(* ===== verification/Types.v ===== *)
(** * internal/types: tenant types, event subjects, federated sources

    Models [internal/types/tenant.go], [internal/types/subject.go],
    [internal/types/source.go] and the NATS matching function
    [subjectMatches] of [internal/types/subject_test.go], which states what a
    grant covers. *)

From Stdlib Require Import Ascii String.
From stdpp Require Import base numbers list strings gmap.
From Stdlib Require Import ZArith Lia.
From S2P Require Import Prelude GoLib.

Definition TenantTypePlatform : string := "platform".
Definition TenantTypeOrganization : string := "Organization".
Definition TenantTypeProject : string := "Project".
Definition TenantTypeUser : string := "User".

Definition ScopeTypeAnnotation : string := "platform.miloapis.com/scope.type".
Definition ScopeNameAnnotation : string := "platform.miloapis.com/scope.name".
Definition ScopeNamespaceAnnotation : string := "platform.miloapis.com/scope.namespace".

Definition SourcePlaneTypeAnnotation : string := "activity.miloapis.com/source-plane-type".
Definition SourceClusterAnnotation : string := "activity.miloapis.com/source-cluster".
Definition SourceRegionAnnotation : string := "activity.miloapis.com/source-region".
Definition SourceCityAnnotation : string := "activity.miloapis.com/source-city".

Definition NormalizeTenantType (tenantType : string) : string :=
  let l := ToLower tenantType in
  if (l =? ToLower TenantTypePlatform)%string then TenantTypePlatform
  else if (l =? ToLower TenantTypeOrganization)%string then TenantTypeOrganization
  else if (l =? ToLower TenantTypeProject)%string then TenantTypeProject
  else if (l =? ToLower TenantTypeUser)%string then TenantTypeUser
  else tenantType.

Definition PrefixWithSource (planeType cluster id : string) : string :=
  if ((planeType =? "") || (cluster =? ""))%string%bool then id
  else planeType +:+ "/" +:+ cluster +:+ "/" +:+ id.

(** [[a-z0-9]] and [[-a-z0-9]]. *)
Definition label_alnum (a : ascii) : bool :=
  let n := nat_of_ascii a in
  ((Nat.leb 97 n && Nat.leb n 122) || (Nat.leb 48 n && Nat.leb n 57))%bool.
Definition label_char (a : ascii) : bool := (Ascii.eqb a "-" || label_alnum a)%bool.

Definition clusterNameRE : re :=
  RCat (RChr label_alnum)
       (ROpt (RCat (rep_upto 61 (RChr label_char)) (RChr label_alnum))).

Definition ValidClusterName (name : string) : bool := re_matches clusterNameRE name.

Definition EventSubject (prefix cluster namespace : string) : string :=
  if (cluster =? "")%string then prefix +:+ "." +:+ namespace
  else prefix +:+ "." +:+ cluster +:+ "." +:+ namespace.

Definition EventSubjectGrant (prefix cluster : string) : string :=
  prefix +:+ "." +:+ cluster +:+ ".*".

Definition EventInboxPrefix (cluster : string) : string := "_INBOX_" +:+ cluster.

Definition EventInboxGrant (cluster : string) : string :=
  EventInboxPrefix cluster +:+ ".>".

(** The loop of [subjectMatches] over the tokens of the filter. *)
Fixpoint tokens_match (f s : list string) : bool :=
  match f with
  | [] => match s with [] => true | _ => false end
  | tok :: f' =>
      if (tok =? ">")%string then match s with [] => false | _ => true end
      else match s with
           | [] => false
           | x :: s' =>
               if (negb (tok =? "*") && negb (tok =? x))%string%bool then false
               else tokens_match f' s'
           end
  end.

Definition subjectMatches (filter subject : string) : bool :=
  tokens_match (Split dot filter) (Split dot subject).

(* ------------------------------------------------------------------ *)
(** ** Lemmas *)

(** What [clusterNameRE] says in words: an alphanumeric first byte, then
    nothing, or at most 61 label bytes and an alphanumeric last byte. *)
Lemma ValidClusterName_spec (s : string) :
  ValidClusterName s = true <->
  exists a t, s = String a t /\ label_alnum a = true /\
    (t = "" \/ exists m z, t = m +:+ String z "" /\ all_bytes label_char m = true /\
                       (String.length m <= 61)%nat /\ label_alnum z = true).
Proof.
  unfold ValidClusterName, clusterNameRE. rewrite re_matches_cat. split.
  - intros (s1 & s2 & -> & (a & -> & Ha)%re_matches_chr & Ht).
    exists a, s2. split; [done|split; [done|]].
    apply re_matches_opt in Ht as [->|Ht]; [by left|right].
    apply re_matches_cat in Ht as (m & z & -> & [? ?]%re_matches_rep_chr & Hz).
    apply re_matches_chr in Hz as (c & -> & Hc). eauto 10.
  - intros (a & t & -> & Ha & Ht). exists (String a ""), t.
    split; [done|]. split; [apply re_matches_chr; eauto|].
    apply re_matches_opt. destruct Ht as [->|(m & z & -> & Hm & Hl & Hz)]; [by left|right].
    apply re_matches_cat. exists m, (String z ""). split; [done|].
    split; [by apply re_matches_rep_chr|apply re_matches_chr; eauto].
Qed.

Lemma label_alnum_char (a : ascii) : label_alnum a = true -> label_char a = true.
Proof. unfold label_char. intros ->. apply orb_true_r. Qed.

Lemma ValidClusterName_bytes (s : string) :
  ValidClusterName s = true -> s <> "" /\ all_bytes label_char s = true.
Proof.
  intros (a & t & -> & Ha & Ht)%ValidClusterName_spec. split; [done|].
  simpl. rewrite label_alnum_char by done. simpl.
  destruct Ht as [->|(m & z & -> & Hm & _ & Hz)]; [done|].
  rewrite all_bytes_append, Hm. simpl. by rewrite label_alnum_char.
Qed.

Lemma ValidClusterName_no_dot (s : string) :
  ValidClusterName s = true -> has_byte dot s = false.
Proof.
  intros [_ H]%ValidClusterName_bytes. by apply (all_bytes_has_byte label_char).
Qed.

Lemma valid_not_wild (s : string) :
  ValidClusterName s = true -> s <> "*" /\ s <> ">".
Proof. intros [_ H]%ValidClusterName_bytes. split; intros ->; done. Qed.

Lemma tokens_match_common (p f s : list string) :
  ">" ∉ p -> tokens_match (p ++ f) (p ++ s) = tokens_match f s.
Proof.
  induction p as [|t p IH]; [done|]. intros Hn. simpl.
  destruct (String.eqb_spec t ">") as [->|?]; [set_solver|].
  rewrite String.eqb_refl, andb_false_r. apply IH. set_solver.
Qed.

Lemma EventSubject_tokens (p c ns : string) :
  ValidClusterName c = true -> has_byte dot ns = false ->
  Split dot (EventSubject p c ns) = Split dot p ++ [c; ns].
Proof.
  intros Hc Hns. pose proof (ValidClusterName_bytes c Hc) as [Hne _].
  unfold EventSubject. apply String.eqb_neq in Hne. rewrite Hne.
  change ("." +:+ c +:+ "." +:+ ns) with (String dot (c +:+ String dot ns)).
  rewrite !Split_append, (Split_no_sep dot c), (Split_no_sep dot ns);
    auto using ValidClusterName_no_dot.
Qed.

Lemma EventSubjectGrant_tokens (p c : string) :
  ValidClusterName c = true ->
  Split dot (EventSubjectGrant p c) = Split dot p ++ [c; "*"].
Proof.
  intros Hc. unfold EventSubjectGrant.
  change ("." +:+ c +:+ ".*") with (String dot (c +:+ String dot "*")).
  by rewrite !Split_append, (Split_no_sep dot c) by auto using ValidClusterName_no_dot.
Qed.

Lemma inbox_tokens (c rest : string) :
  ValidClusterName c = true ->
  Split dot (EventInboxPrefix c +:+ String dot rest) = EventInboxPrefix c :: Split dot rest.
Proof.
  intros Hc. rewrite Split_append, Split_no_sep; [done|].
  by apply ValidClusterName_no_dot in Hc.
Qed.

Lemma eqb_append_l (p a b : string) : (p +:+ a =? p +:+ b)%string = (a =? b)%string.
Proof.
  destruct (String.eqb_spec a b) as [->|Hn]; [apply String.eqb_refl|].
  apply String.eqb_neq. intros H. by apply append_inj_l in H.
Qed.

(** A separator that occurs on neither left part determines the parts. *)
Lemma sep_inj (c : ascii) (a a' b b' : string) :
  has_byte c a = false -> has_byte c a' = false ->
  a +:+ String c b = a' +:+ String c b' -> a = a' /\ b = b'.
Proof.
  intros Ha Ha' E. apply (f_equal (Split c)) in E.
  rewrite !Split_append, (Split_no_sep c a), (Split_no_sep c a') in E by done.
  simpl in E. injection E as -> E. split; [done|by apply (Split_inj c)].
Qed.

(* ------------------------------------------------------------------ *)
(** ** Properties *)

(** A leaf cluster's publish grant covers the event subjects of exactly
    that cluster: for names that pass [ValidClusterName], the grant of cluster
    [c] matches a subject published by cluster [c'] iff [c = c'], whatever the
    subject prefix (it has no [>] token) and the namespace (no dot). *)
Theorem EventSubjectGrant_isolates (p c c' ns : string) :
  ValidClusterName c = true -> ValidClusterName c' = true ->
  has_byte dot ns = false -> ">" ∉ Split dot p ->
  subjectMatches (EventSubjectGrant p c) (EventSubject p c' ns) = (c =? c')%string.
Proof.
  intros Hc Hc' Hns Hp. unfold subjectMatches.
  rewrite EventSubjectGrant_tokens, EventSubject_tokens, tokens_match_common by done.
  destruct (valid_not_wild c Hc) as [Hs%String.eqb_neq Hg%String.eqb_neq].
  simpl. rewrite Hs, Hg. simpl. by destruct (c =? c')%string.
Qed.

Lemma EventSubjectGrant_isolates_witness :
  subjectMatches (EventSubjectGrant "activity.federated" "us-east-1")
                 (EventSubject "activity.federated" "us-west-1" "default") = false.
Proof.
  rewrite EventSubjectGrant_isolates; [reflexivity..|].
  by apply (bool_decide_unpack _).
Defined.

(** A leaf cluster's inbox grant covers the reply subjects of that cluster
    only: it matches no other cluster's replies and nothing under the hub's
    [_INBOX.] space, and the hub's [_INBOX.>] matches no cluster's replies. *)
Theorem EventInboxGrant_isolates (c c' rest : string) :
  ValidClusterName c = true -> ValidClusterName c' = true ->
  subjectMatches (EventInboxGrant c) (EventInboxPrefix c' +:+ String dot rest) = (c =? c')%string
  /\ subjectMatches (EventInboxGrant c) ("_INBOX." +:+ rest) = false
  /\ subjectMatches "_INBOX.>" (EventInboxPrefix c' +:+ String dot rest) = false.
Proof.
  intros Hc Hc'. unfold subjectMatches, EventInboxGrant.
  change (EventInboxPrefix c +:+ ".>") with (EventInboxPrefix c +:+ String dot ">").
  change ("_INBOX." +:+ rest) with ("_INBOX" +:+ String dot rest).
  rewrite !inbox_tokens, Split_append by done.
  destruct (Split_cons_ne dot rest) as (t & ts & ->).
  assert (forall x, (EventInboxPrefix c =? x)%string = false \/ x = EventInboxPrefix c) as Hx.
  { intros x. destruct (String.eqb_spec (EventInboxPrefix c) x); auto. }
  split; [|split; reflexivity].
  cbn [tokens_match]. unfold EventInboxPrefix. rewrite eqb_append_l.
  simpl. by destruct (c =? c')%string.
Qed.

Lemma EventInboxGrant_isolates_witness :
  subjectMatches (EventInboxGrant "us-east-1")
    (EventInboxPrefix "us-west-1" +:+ String dot "pNXQ.xY7") = false.
Proof.
  rewrite (proj1 (EventInboxGrant_isolates "us-east-1" "us-west-1" "pNXQ.xY7" eq_refl eq_refl)).
  reflexivity.
Defined.

(** Tenant types have one spelling: [NormalizeTenantType] is idempotent,
    its result only depends on the lower-cased input when that names a
    canonical type, and a value it changes is one of the four canonical
    types. *)
Theorem NormalizeTenantType_canonical (s s' : string) :
  let canon := [TenantTypePlatform; TenantTypeOrganization; TenantTypeProject; TenantTypeUser] in
  NormalizeTenantType (NormalizeTenantType s) = NormalizeTenantType s
  /\ (NormalizeTenantType s ∈ canon <-> ToLower s ∈ map ToLower canon)
  /\ (ToLower s = ToLower s' -> NormalizeTenantType s ∈ canon ->
      NormalizeTenantType s' = NormalizeTenantType s)
  /\ (NormalizeTenantType s ∉ canon -> NormalizeTenantType s = s).
Proof.
  cbv zeta. unfold NormalizeTenantType.
  destruct (String.eqb_spec (ToLower s) (ToLower TenantTypePlatform)) as [E1|E1];
    [|destruct (String.eqb_spec (ToLower s) (ToLower TenantTypeOrganization)) as [E2|E2];
      [|destruct (String.eqb_spec (ToLower s) (ToLower TenantTypeProject)) as [E3|E3];
        [|destruct (String.eqb_spec (ToLower s) (ToLower TenantTypeUser)) as [E4|E4]]]].
  1-4: split; [reflexivity|split; [|split]];
    [rewrite ?E1, ?E2, ?E3, ?E4; split; intros _; simpl; set_solver
    |intros <- _; rewrite ?E1, ?E2, ?E3, ?E4; reflexivity
    |intros Hn; exfalso; apply Hn; set_solver].
  apply String.eqb_neq in E1, E2, E3, E4. rewrite E1, E2, E3, E4.
  apply String.eqb_neq in E1, E2, E3, E4.
  assert (ToLower s ∉ map ToLower
    [TenantTypePlatform; TenantTypeOrganization; TenantTypeProject; TenantTypeUser]) as Hn
    by (simpl; set_solver).
  assert (s ∈ [TenantTypePlatform; TenantTypeOrganization; TenantTypeProject; TenantTypeUser]
          -> False) as Hs.
  { intros Hin. apply Hn. rewrite !elem_of_cons in Hin.
    destruct Hin as [->|[->|[->|[->|?]]]]; simpl; set_solver. }
  split; [done|]. split; [|split; [|done]].
  - split; [intros ?; by exfalso; apply Hs|intros ?; by exfalso; apply Hn].
  - intros _ ?. by exfalso; apply Hs.
Qed.

Lemma NormalizeTenantType_canonical_witness :
  NormalizeTenantType "PROJECT" = NormalizeTenantType "project".
Proof.
  destruct (NormalizeTenantType_canonical "project" "PROJECT") as (_ & _ & H & _).
  apply H; [reflexivity|]. by apply (bool_decide_unpack _).
Defined.

(** Identifiers qualified with their federated source do not collide:
    when plane types and cluster names contain no slash, equal qualified
    identifiers come from the same plane, cluster and identifier. *)
Theorem PrefixWithSource_injective (p c i p' c' i' : string) :
  p <> "" -> c <> "" -> p' <> "" -> c' <> "" ->
  has_byte "/" p = false -> has_byte "/" c = false ->
  has_byte "/" p' = false -> has_byte "/" c' = false ->
  PrefixWithSource p c i = PrefixWithSource p' c' i' -> p = p' /\ c = c' /\ i = i'.
Proof.
  intros Hp%String.eqb_neq Hc%String.eqb_neq Hp'%String.eqb_neq Hc'%String.eqb_neq Sp Sc Sp' Sc'.
  unfold PrefixWithSource. rewrite Hp, Hc, Hp', Hc'. simpl orb. cbv iota.
  intros [-> H]%(sep_inj "/" _ _ (c +:+ "/" +:+ i) (c' +:+ "/" +:+ i')); [|done..].
  apply (sep_inj "/") in H as [-> ->]; done.
Qed.

Lemma PrefixWithSource_injective_witness :
  PrefixWithSource "edge" "dfw-1" "uid" = "edge/dfw-1/uid"
  /\ "edge" = "edge" /\ "dfw-1" = "dfw-1" /\ "uid" = "uid".
Proof.
  split; [reflexivity|].
  by apply (PrefixWithSource_injective "edge" "dfw-1" "uid" "edge" "dfw-1" "uid").
Defined.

◆ ◆ ◆ ◆ ◆

Each line in the entries above, starting at the line with "simpl. rewrite Hs, Hg." and ending at the line with "split; [|split; reflexivity].", is to be printed exactly, and only those lines.

Completed exercise
  simpl. rewrite Hs, Hg. simpl. by destruct (c =? c')%string.
Qed.

Lemma EventSubjectGrant_isolates_witness :
  subjectMatches (EventSubjectGrant "activity.federated" "us-east-1")
                 (EventSubject "activity.federated" "us-west-1" "default") = false.
Proof.
  rewrite EventSubjectGrant_isolates; [reflexivity..|].
  by apply (bool_decide_unpack _).
Defined.

(** A leaf cluster's inbox grant covers the reply subjects of that cluster
    only: it matches no other cluster's replies and nothing under the hub's
    [_INBOX.] space, and the hub's [_INBOX.>] matches no cluster's replies. *)
Theorem EventInboxGrant_isolates (c c' rest : string) :
  ValidClusterName c = true -> ValidClusterName c' = true ->
  subjectMatches (EventInboxGrant c) (EventInboxPrefix c' +:+ String dot rest) = (c =? c')%string
  /\ subjectMatches (EventInboxGrant c) ("_INBOX." +:+ rest) = false
  /\ subjectMatches "_INBOX.>" (EventInboxPrefix c' +:+ String dot rest) = false.
Proof.
  intros Hc Hc'. unfold subjectMatches, EventInboxGrant.
  change (EventInboxPrefix c +:+ ".>") with (EventInboxPrefix c +:+ String dot ">").
  change ("_INBOX." +:+ rest) with ("_INBOX" +:+ String dot rest).
  rewrite !inbox_tokens, Split_append by done.
  destruct (Split_cons_ne dot rest) as (t & ts & ->).
  assert (forall x, (EventInboxPrefix c =? x)%string = false \/ x = EventInboxPrefix c) as Hx.
  { intros x. destruct (String.eqb_spec (EventInboxPrefix c) x); auto. }
  split; [|split; reflexivity].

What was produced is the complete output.